Write only the number of lines in the entries below that contain the string "cbWireTagged".
Given records: Begin
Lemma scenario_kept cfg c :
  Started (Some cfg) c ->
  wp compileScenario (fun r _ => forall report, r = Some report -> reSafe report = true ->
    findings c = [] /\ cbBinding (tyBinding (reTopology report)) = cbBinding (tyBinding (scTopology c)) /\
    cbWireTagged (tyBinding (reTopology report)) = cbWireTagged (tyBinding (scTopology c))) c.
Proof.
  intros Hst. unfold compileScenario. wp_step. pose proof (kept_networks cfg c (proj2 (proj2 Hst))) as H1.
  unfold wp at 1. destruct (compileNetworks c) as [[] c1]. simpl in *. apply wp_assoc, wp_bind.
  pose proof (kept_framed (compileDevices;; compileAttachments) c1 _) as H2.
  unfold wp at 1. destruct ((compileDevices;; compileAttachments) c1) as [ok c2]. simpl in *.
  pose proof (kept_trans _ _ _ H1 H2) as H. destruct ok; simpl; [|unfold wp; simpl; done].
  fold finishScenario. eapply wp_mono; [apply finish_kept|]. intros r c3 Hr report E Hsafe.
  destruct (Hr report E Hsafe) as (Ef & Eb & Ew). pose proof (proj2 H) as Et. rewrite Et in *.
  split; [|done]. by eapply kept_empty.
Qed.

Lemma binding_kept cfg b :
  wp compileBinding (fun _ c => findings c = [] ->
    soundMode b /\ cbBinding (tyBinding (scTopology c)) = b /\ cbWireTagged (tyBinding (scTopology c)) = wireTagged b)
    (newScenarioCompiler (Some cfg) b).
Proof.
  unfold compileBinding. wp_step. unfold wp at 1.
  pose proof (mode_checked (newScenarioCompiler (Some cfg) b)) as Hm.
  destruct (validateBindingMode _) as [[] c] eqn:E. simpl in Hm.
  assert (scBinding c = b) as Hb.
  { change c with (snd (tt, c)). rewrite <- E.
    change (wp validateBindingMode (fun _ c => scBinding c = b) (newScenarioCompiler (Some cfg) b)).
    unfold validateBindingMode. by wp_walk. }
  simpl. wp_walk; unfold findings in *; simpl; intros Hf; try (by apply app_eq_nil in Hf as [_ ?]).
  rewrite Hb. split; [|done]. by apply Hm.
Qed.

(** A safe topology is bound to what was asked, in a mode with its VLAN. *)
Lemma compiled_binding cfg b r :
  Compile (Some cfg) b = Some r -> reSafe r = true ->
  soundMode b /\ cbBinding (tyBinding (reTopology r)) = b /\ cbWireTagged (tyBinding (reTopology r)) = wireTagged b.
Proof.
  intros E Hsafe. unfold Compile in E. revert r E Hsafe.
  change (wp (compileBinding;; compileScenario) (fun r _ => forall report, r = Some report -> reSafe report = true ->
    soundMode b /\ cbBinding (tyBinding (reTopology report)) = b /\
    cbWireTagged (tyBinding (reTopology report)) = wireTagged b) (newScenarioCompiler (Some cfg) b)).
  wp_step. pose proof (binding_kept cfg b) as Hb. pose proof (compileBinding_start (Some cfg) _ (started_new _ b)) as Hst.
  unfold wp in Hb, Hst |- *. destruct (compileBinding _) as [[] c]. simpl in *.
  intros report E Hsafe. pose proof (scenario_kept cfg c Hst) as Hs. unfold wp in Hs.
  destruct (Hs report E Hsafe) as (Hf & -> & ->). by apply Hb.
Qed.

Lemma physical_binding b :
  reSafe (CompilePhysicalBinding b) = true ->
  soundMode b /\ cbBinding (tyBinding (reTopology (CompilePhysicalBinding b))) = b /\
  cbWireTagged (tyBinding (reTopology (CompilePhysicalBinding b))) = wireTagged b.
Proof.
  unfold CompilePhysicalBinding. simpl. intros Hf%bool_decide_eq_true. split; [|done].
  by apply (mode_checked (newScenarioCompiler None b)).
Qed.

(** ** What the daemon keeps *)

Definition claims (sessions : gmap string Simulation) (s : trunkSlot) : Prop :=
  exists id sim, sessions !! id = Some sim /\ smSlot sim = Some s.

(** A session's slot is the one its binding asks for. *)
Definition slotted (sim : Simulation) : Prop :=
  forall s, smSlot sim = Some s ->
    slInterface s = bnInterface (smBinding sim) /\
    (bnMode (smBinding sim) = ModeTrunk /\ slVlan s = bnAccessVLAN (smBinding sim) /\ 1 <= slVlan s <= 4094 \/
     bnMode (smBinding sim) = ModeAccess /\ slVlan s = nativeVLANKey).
Given records: End
## Answer section
5